Nicholas J. Wareham, FMedSci, FRCP, FFPHM, MBBS, MSc, PhD, this year’s recipient of the Kelly West Award for Outstanding Achievement in Epidemiology, discussed how specifying and quantifying the relationship between risk factors and type 2 diabetes can help translate epidemiological observations into preventive action during his award lecture Sunday, June 27.
Dr. Wareham’s lecture, Risk Factors and Type 2 Diabetes, can be viewed by registered meeting attendees at ADA2021.org through September 29, 2021. If you haven’t registered for the Virtual 81st Scientific Sessions, register today to access all of the valuable meeting content.
“Beyond the establishment that a particular factor is a risk factor for diabetes, the accumulation of a much greater understanding about the details of the relationship between those risk factors and diabetes, and the generation of that understanding, has clinical and public health utility,” said Dr. Wareham, Director of the Medical Research Council Epidemiology Unit, Co-director of the Institute of Metabolic Science, and Professor of Epidemiology, University of Cambridge, United Kingdom.
As an early-career scientist, Dr. Wareham developed a strong interest in diabetes screening and was fascinated by then-emerging details of the links between risk factors and type 2 diabetes.
“I was struck by how the field had evolved from understanding in the late 1970s, which was essentially qualitative and aimed at what was an accepted list of risk factors for diabetes such as obesity—and rather pejoratively indolence—and those (risk factors) that were suspected but not proven,” he said.
Initial observations of an association between physical activity and future risk of type 2 diabetes came from research such as the Nurses’ Health Study, in which participants were asked how many times a week they engaged in physical activity that was sufficiently rigorous to produce a sweat.
“There was an overall 33% difference in risk between those responding that they did such activity at least once weekly compared to those who did not, with evidence of dose-response,” Dr. Wareham said. “There was evidence of confounding by obesity, but in the BMI-adjusted results, there was still an overall significant association, albeit one that was attenuated towards the null.”
Although the Nurses’ Health Study and other studies were important in providing evidence that physical inactivity is a risk factor for diabetes, Dr. Wareham said that multiple questions were left unanswered, most notably how to convert such observations into preventive messages.
“It remained unclear how much physical activity was enough for metabolic health. This uncertainty arises because it’s unclear what the physical activity question, as used in the Nurses’ Health Study, is actually assessing,” he said.

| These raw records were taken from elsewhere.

(* ===== verification/CatDemo.v ===== *)
(** Catalog service: a concrete library that satisfies the laws the theorems
    rely on, and small runs on which their hypotheses hold. *)

From Stdlib Require Import Ascii.
From S2P Require Import Prelude Effects GoStd InvModel InvDemo CatModel CatService CatInv CatSystem CatIdem CatClaims.
From S2P Require Import CatCreate CatReads GoStd FulHandler CatJson CatHandler CatAccess.

(** ** A lossless encoding *)

(** A list of texts: every character is preceded by a dot, every text ends with
    a semicolon. *)
Fixpoint put_text (s rest : string) : string :=
  match s with "" => String ";"%char rest | String c s => String "."%char (String c (put_text s rest)) end.
Definition put (l : list string) : string := foldr put_text "" l.
Fixpoint get_texts (s : string) : option (list string) :=
  match s with
  | "" => Some []
  | String "."%char (String c s) =>
      match get_texts s with Some (t :: l) => Some (String c t :: l) | _ => None end
  | String ";"%char s => (λ l, "" :: l) <$> get_texts s
  | _ => None
  end.
Lemma get_put l : get_texts (put l) = Some l.
Proof.
  induction l as [|s l IH]; [done|]. cbn [put foldr]. change (foldr put_text "" l) with (put l).
  induction s as [|c s IHs]; cbn [put_text get_texts]; [by rewrite IH|by rewrite IHs].
Qed.

Fixpoint put_pos (p : positive) : string :=
  match p with xH => "" | xO p => String "0"%char (put_pos p) | xI p => String "1"%char (put_pos p) end.
Fixpoint get_pos (s : string) : positive :=
  match s with "" => xH | String "0"%char s => xO (get_pos s) | String _ s => xI (get_pos s) end.
Definition put_Z (z : Z) : string :=
  match z with Z0 => "" | Zpos p => String "+"%char (put_pos p) | Zneg p => String "-"%char (put_pos p) end.
Definition get_Z (s : string) : Z :=
  match s with "" => 0 | String "+"%char s => Zpos (get_pos s) | String _ s => Zneg (get_pos s) end.
Lemma get_put_Z z : get_Z (put_Z z) = z.
Proof.
  assert (∀ p, get_pos (put_pos p) = p) as H by (intros p; induction p as [p IH|p IH|]; cbn; by rewrite ?IH).
  destruct z; cbn; by rewrite ?H.
Qed.
Definition put_bool (b : bool) : string := if b then "1" else "".

Definition put_flavor (f : FlavorAdmin) : string :=
  let fl := fa_Flavor f in
  put ([fl_ID fl; fl_Name fl; fl_Description fl; put_Z (mo_AmountMinor (fl_Price fl)); mo_Currency (fl_Price fl); fl_ImageURL fl;
    put_bool (fl_Active fl); put_Z (fl_CreatedAt fl); put_Z (fl_UpdatedAt fl); fa_Recipe f] ++ fl_Allergens fl).
Definition get_flavor (s : string) : option FlavorAdmin :=
  match get_texts s with
  | Some (id :: name :: description :: amount :: currency :: image :: active :: created :: updated :: recipe :: allergens) =>
      Some (MkFlavorAdmin (MkFlavor id name description (MkMoney (get_Z amount) currency) image allergens
        (negb (bool_decide (active = ""))) (get_Z created) (get_Z updated)) recipe false)
  | _ => None
  end.
Definition put_reply (c : CachedReply) : string := put [ca_hash c; put_Z (ca_status c); ca_body c].
Definition get_reply (s : string) : option CachedReply :=
  match get_texts s with Some [h; st; b] => Some (MkCachedReply h (get_Z st) b) | _ => None end.
Lemma get_put_reply c : get_reply (put_reply c) = Some c.
Proof. unfold get_reply, put_reply. rewrite get_put, get_put_Z. by destruct c. Qed.

(** A digest of 64 hexadecimal digits: those of the last 32 bytes. *)
Definition hex_digit (n : nat) : Ascii.ascii := Ascii.ascii_of_nat (if bool_decide (n < 10)%nat then 48 + n else 87 + n).
Fixpoint hex_bytes (n : nat) (s : list Z) : string :=
  match n, s with
  | 0%nat, _ => ""
  | S n, [] => String "0"%char (String "0"%char (hex_bytes n []))
  | S n, b :: s => String (hex_digit (Z.to_nat (b / 16 mod 16))) (String (hex_digit (Z.to_nat (b mod 16))) (hex_bytes n s))
  end.

Lemma hex_digit_hex n : (n < 16)%nat → bool_decide (is_Some (unhex (byte_of (hex_digit n)))) = true.
Proof. intros Hn. do 16 (destruct n as [|n]; [reflexivity|]). lia. Qed.
Lemma hex_bytes_ok n s : String.length (hex_bytes n s) = (2 * n)%nat ∧ is_hex (hex_bytes n s) = true.
Proof.
  revert s. induction n as [|n IH]; intros s; [done|].
  assert (∀ z, (Z.to_nat (z mod 16) < 16)%nat) as H16 by (intros z; pose proof (Z.mod_pos_bound z 16); lia).
  destruct s as [|b s]; cbn [hex_bytes String.length].
  - destruct (IH []) as [-> Hh]. split; [lia|exact Hh].
  - destruct (IH s) as [-> Hh]. split; [lia|]. unfold is_hex. cbn [bytes forallb]. unfold is_hex in Hh. by rewrite !hex_digit_hex, Hh.
Qed.

#[local] Instance demo_cat : CatLib := {|
  flavor_json := λ f, Some (put_flavor f);
  flavor_of := get_flavor;
  record_json := λ rec, Some (put [ar_ID rec; ar_ActorID rec; ar_FlavorID rec; put_Z (ar_OccurredAt rec)]);
  created_json := λ h b, put_reply (MkCachedReply h 201 b);
  reply_json := put_reply;
  reply_of := get_reply;
  lua_cached := get_reply;
  legacy_conflict := "conflict";
  sha_hex := λ s, hex_bytes 32 (reverse (bytes s));
  lower := to_lower
|}.
#[local] Instance demo_acl : RedisAcl := λ _ _, true.
Definition any_text (_ : string) : Prop := True.

#[local] Instance demo_cat_laws : CatLaws any_text.
Proof.
  split; try done.
  - intros [[id na de [am cu] im al ac ct ut] rc fl] p _ [= <-]. unfold flavor_of, demo_cat, get_flavor, put_flavor, set_replay. rewrite get_put. cbn.
    rewrite !get_put_Z. by destruct ac.
  - intros s. unfold hash_ok. destruct (hex_bytes_ok 32 (reverse (bytes s))) as [Hl Hh]. unfold sha_hex, demo_cat. rewrite Hl, Hh. done.
  - intros h b _ _. exact (get_put_reply _).
  - intros c _ _. exact (get_put_reply _).
  - intros c _ _. exact (get_put_reply _).
Qed.

(** ** A day at the catalog *)

Definition cat_ids : list string := (λ n, demo_id (300 + N.of_nat n)) <$> seq 0 60.
Definition cat_oracle (t : Z) : oracle :=
  Oracle (λ _, None) (λ _, false) (λ _, t) (λ n, default (demo_id 300) (cat_ids !! n)).

Lemma cat_oracle_ids t : canonical_ids (cat_oracle t).
Proof.
  assert (Forall (λ s, String.length s = 36%nat) cat_ids) as H by (apply (bool_decide_unpack _); by vm_compute).
  intros n. unfold uuid_parse, demo_uuid. cbn [or_uuid cat_oracle].
  rewrite bool_decide_eq_true_2; [done|]. destruct (cat_ids !! n) as [s|] eqn:Hs; [|by vm_compute].
  rewrite Forall_lookup in H. exact (H n s Hs).
Qed.
Lemma cat_oracle_before t T : t < T → before T (cat_oracle t).
Proof. intros Ht. split; [apply cat_oracle_ids|by intros n]. Qed.

#[local] Abbreviation no_ip := (λ _ : string, false).
#[local] Abbreviation cstep_demo P := (cat_step any_text [] no_ip P).
#[local] Abbreviation begin st n := (World st n false []).
#[local] Abbreviation redis w := (cs_redis (w_db w)).

Definition digest_a : string := hex_bytes 32 [].
Definition vanilla_input : FlavorInput :=
  MkFlavorInput (Some " Vanilla ") (Some "") (Some (MkMoney 5900 "THB")) None (Some ["MILK"; "EGG"]) (Some "milk, eggs, sugar") None.
Definition cheaper : FlavorInput := MkFlavorInput None None (Some (MkMoney 4900 "THB")) None None None None.
Definition vanilla_id : string := demo_id 301.

Lemma demo_clean i : clean_input any_text i.
Proof. split_and!; try done. intros l _. by apply Forall_forall. Qed.

(** A manager creates a flavor with a key, then lowers its price with another. *)
Definition keyed (rq : IdemRequest) : CCtx := cat_WithActor manager "MANAGER" (MkCCtx None (Some rq)).
Definition rq_create : IdemRequest := MkIdemRequest key1 key1 digest_a "".
Definition rq_update : IdemRequest := MkIdemRequest key2 key2 digest_a ("PATCH:" +:+ vanilla_id).

Definition w_created_v : world CatState := (cat_Create [] no_ip (keyed rq_create) vanilla_input (cat_oracle hour) (begin (sy_state cat_start) 0)).2.
Definition s_created : Sys := MkSys (w_db w_created_v) [].
Lemma reach_created P : P (cat_oracle hour) → rtc (cstep_demo P) cat_start s_created.
Proof. intros HP. apply rtc_once. exact (S_create any_text [] no_ip P _ [] (keyed rq_create) vanilla_input (cat_oracle hour) 0 HP (demo_clean _)). Qed.

Definition plan_v := update_plan no_ip (keyed rq_update) vanilla_id cheaper (cat_oracle (2 * hour)) (begin (sy_state s_created) 0).
Definition vanilla_read : FlavorAdmin := MkFlavorAdmin (MkFlavor vanilla_id "Vanilla" "" (MkMoney 5900 "THB") "" ["EGG"; "MILK"] true hour hour) "milk, eggs, sugar" false.
Definition vanilla_new : FlavorAdmin := touch (2 * hour) (MkFlavorAdmin (MkFlavor vanilla_id "Vanilla" "" (MkMoney 4900 "THB") "" ["EGG"; "MILK"] true hour hour) "milk, eggs, sugar" false).
Definition job_v : Job := MkJob (keyed rq_update) AUpdate vanilla_read vanilla_new.
Definition s_planned : Sys := MkSys (w_db plan_v.2) [job_v].
Lemma reach_planned : rtc (cstep_demo canonical_ids) cat_start s_planned.
Proof.
  eapply rtc_r; [apply reach_created, cat_oracle_ids|]. eapply (S_update any_text [] no_ip canonical_ids _ [] (keyed rq_update) vanilla_id cheaper
    (cat_oracle (2 * hour)) 0 vanilla_read vanilla_new); [apply cat_oracle_ids|apply demo_clean|].
  apply run_pair. vm_compute. reflexivity.
Qed.
Definition commit_v : (CErr + FlavorAdmin) * world CatState :=
  repo_Update (keyed rq_update) AUpdate vanilla_read vanilla_new (cat_oracle (3 * hour)) (begin (sy_state s_planned) 0).

Lemma catalog_invariant_witness : ∃ f, stored any_text (cs_redis (sy_state s_created)) vanilla_id f ∧
  audited (cs_redis (sy_state s_created)) vanilla_id f ∧
  cs_redis (sy_state s_created) !! nameKey (fa_Name f) = Some (VStr vanilla_id None).
Proof.
  apply (proj1 (catalog_invariant any_text [] no_ip s_created (reach_created _ (cat_oracle_ids _))) vanilla_id
    (VStr (put_flavor vanilla_read) None)). vm_compute. reflexivity.
Defined.

Lemma no_lost_update_witness :
  stored any_text (cs_redis (sy_state s_planned)) vanilla_id vanilla_read ∧ stored any_text (redis commit_v.2) vanilla_id vanilla_new.
Proof.
  refine (proj2 (proj2 (no_lost_update any_text [] no_ip s_planned reach_planned) job_v (cat_oracle (3 * hour)) 0%nat vanilla_new commit_v.2 _ _ _)).
  - by left.
  - apply run_pair. vm_compute. reflexivity.
  - reflexivity.
Defined.

(** The update, sent a second time five hours later. *)
Lemma catalog_reads_witness :
  cat_Get vanilla_id PublicRead (cat_oracle hour) (begin (sy_state s_created) 0) =
    (inr (fa_Flavor vanilla_read), begin (sy_state s_created) 1) ∧
  ∃ f, fa_Flavor vanilla_read = fa_Flavor f ∧ shown any_text (cs_redis (sy_state s_created)) PublicRead f.
Proof.
  assert (cat_Get vanilla_id PublicRead (cat_oracle hour) (begin (sy_state s_created) 0) =
    (inr (fa_Flavor vanilla_read), begin (sy_state s_created) 1)) as Hget by (vm_compute; reflexivity).
  split; [exact Hget|].
  destruct (catalog_reads any_text [] no_ip s_created PublicRead (cat_oracle hour) 0%nat (reach_created _ (cat_oracle_ids _))) as (_ & H & _).
  destruct (H vanilla_id) as (res & w' & Hrun & _ & Hcase). rewrite Hget in Hrun. injection Hrun as <- <-.
  destruct Hcase as [(f & [= Hf] & _ & Hs)|[[? _]|(e & k & ? & _)]]; [|discriminate..]. exists f. split; [exact Hf|exact Hs].
Defined.

(** The creation, sent a second time five hours later, after the update. *)
Lemma keyed_request_once_witness :
  (redis commit_v.2 ≠ cs_redis (sy_state s_planned) ∧
   ∀ res w2, cat_Update no_ip (keyed rq_update) vanilla_id cheaper (cat_oracle (8 * hour)) (begin (w_db commit_v.2) 0) = (res, w2) →
     redis w2 = redis commit_v.2 ∧ ∀ g, res = inr g → g = set_replay true vanilla_new) ∧
  (cs_redis (sy_state s_created) !! KFlavor vanilla_id ≠ None ∧
   ∃ f, stored any_text (cs_redis (sy_state s_created)) (fa_ID f) f ∧
     ∀ res w2, cat_Create [] no_ip (keyed rq_create) vanilla_input (cat_oracle (6 * hour)) (begin (w_db commit_v.2) 0) = (res, w2) →
       redis w2 = redis commit_v.2 ∧ ∀ g, res = inr g → g = set_replay true f).
Proof.
  split.
  {
    assert (redis commit_v.2 ≠ cs_redis (sy_state s_planned)) as Hne.
    { intros H. apply (f_equal (lookup (KMutation key2))) in H. vm_compute in H. discriminate. }
    split; [exact Hne|]. intros res w2 Hrun.
    destruct (keyed_request_once any_text [] no_ip s_planned 0%nat reach_planned) as [Hmut _].
    destruct (Hmut job_v rq_update (cat_oracle (3 * hour))
      ltac:(by left) eq_refl ltac:(vm_compute; discriminate)) as [H|(m & H)]; [destruct (Hne H)|].
    destruct (H [] (MkSys (w_db commit_v.2) []) (cat_oracle (8 * hour)) 0%nat (keyed rq_update) rq_update (rtc_refl _ _)
      (cat_oracle_before (8 * hour) (3 * hour + IdemTTL) eq_refl) eq_refl eq_refl) as [Hupd _].
    destruct (Hupd _ _ _ _ Hrun) as [? Hg]. split; [done|]. intros g Hres. apply (Hg g Hres).
  }
  split; [vm_compute; discriminate|].
  destruct (keyed_request_once any_text [] no_ip cat_start 0%nat (rtc_refl _ _)) as [_ Hcreate].
  destruct (Hcreate (keyed rq_create) rq_create vanilla_input (cat_oracle hour)
    (cat_Create [] no_ip (keyed rq_create) vanilla_input (cat_oracle hour) (begin (sy_state cat_start) 0)).1 w_created_v
    (cat_oracle_ids _) (demo_clean _) eq_refl ltac:(by apply run_pair)) as [Hs|(f & m & Hst & _ & H)].
  { specialize (Hs (KFlavor vanilla_id) (λ H, H)). vm_compute in Hs. discriminate. }
  exists f. split; [exact Hst|]. intros res w2 Hrun.
  destruct (H [] (MkSys (w_db commit_v.2) []) (cat_oracle (6 * hour)) 0%nat (keyed rq_create) rq_create vanilla_input res w2) as [Hw Hg].
  - eapply rtc_l; [|eapply rtc_once].
    + eapply (S_update any_text [] no_ip _ _ [] (keyed rq_update) vanilla_id cheaper (cat_oracle (2 * hour)) 0 vanilla_read vanilla_new);
        [by apply cat_oracle_before|apply demo_clean|]. apply run_pair. vm_compute. reflexivity.
    + exact (S_commit any_text [] no_ip (before (hour + IdemTTL)) _ [] job_v [] (cat_oracle (3 * hour)) 0
        (cat_oracle_before (3 * hour) (hour + IdemTTL) eq_refl)).
  - by apply cat_oracle_before.
  - reflexivity.
  - reflexivity.
  - exact Hrun.
  - split; [exact Hw|]. intros g Hres. apply (Hg g Hres).
Defined.

(** ** Requests *)

#[local] Instance demo_jwt : Jwt := λ _ _ _ raw,
  if bool_decide (raw = "good") then Some (MkClaims RoleManager manager (Some 0) (Some (24 * hour))) else None.
(** Every body is [{"price": {"amount_minor": 4900, "currency": "THB"}}]. *)
#[local] Instance demo_json : JsonLib := {|
  json_tokens := λ _, MkJTokens (flatten (JObject [("price"%string,
    JObject [("amount_minor"%string, JLeaf (TNum "4900")); ("currency"%string, JLeaf (TStr "THB"))])])) true;
  json_input := λ _, Some cheaper
|}.
Definition demo_verifier : Verifier := MkVerifier "secret" "issuer" "audience".

Example demo_body : decodeJSON "{...}" = Some cheaper.
Proof. reflexivity. Qed.

(** A manager's PATCH changes the price; without a token it is refused. *)
Definition patched (auth : list string) : (CErr + CatResp) * world CatState :=
  cat_router [] no_ip demo_verifier auth [key2] (CUpdate vanilla_id "{...}") (cat_oracle (3 * hour)) (begin (sy_state s_created) 0).
Lemma catalog_access_witness :
  (∃ f, (patched ["Bearer good"]).1 = inr (COkAdmin 200 f false) ∧ mo_AmountMinor (fl_Price (fa_Flavor f)) = 4900) ∧
  (patched []).1 = inr (CFail 401 "UNAUTHORIZED") ∧ same_catalog (cs_redis (sy_state s_created)) (redis (patched []).2).
Proof.
  split; [eexists; split; vm_compute; reflexivity|]. split; [vm_compute; reflexivity|].
  destruct (proj1 (catalog_access any_text [] no_ip demo_verifier s_created (cat_oracle (3 * hour)) 0%nat []
    (reach_created _ (cat_oracle_ids _))) [key2] (CUpdate vanilla_id "{...}")) as (resp & w' & Hrun & [(claims & Hb & _)|[Hs _]] & _).
  - vm_compute in Hb. discriminate.
  - unfold patched. rewrite Hrun. exact Hs.
Defined.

Moving forward into the 1990s and early 2000s, advances in genetics research provided a new understanding of risk factors on a population scale. However, researchers were still not able to determine ways to develop individualized prevention approaches, suggesting that new approaches needed to be considered, Dr. Wareham said. In order to consider whether risk factors are the same in all populations, it is imperative to integrate population and molecular science and move from within-population investigation to the study of between-population differences, he explained.
“The largest differences in risk are between populations. One approach to this would be to meta-analyze reported data from different population studies,” Dr. Wareham continued. “However, there is a major challenge of harmonization, since even within the narrow range of studies included, there is massive variation in what aspects of physical activity have been assessed and how it’s been parameterized.”
Putting all studies on a common quantitative scale is possible, he said, but it’s extremely challenging and requires refined approaches to risk-factor harmonization.
In an effort to bring harmonized data together internationally, Dr. Wareham discussed the establishment of InterConnect, a global initiative designed to facilitate the coordination of population research on the interaction between genetic and environmental factors in the etiology of obesity and diabetes.
“The InterConnect project is a federated approach to meta-analysis where the analysis goes to the data rather than vice versa,” he said. “It’s also imperative that we accelerate progress in using epidemiological data to develop sustainable solutions, which is why we have established a group [GDAR: Global Diet and Activity Research] to investigate population-level interventions in low- and middle-income countries.”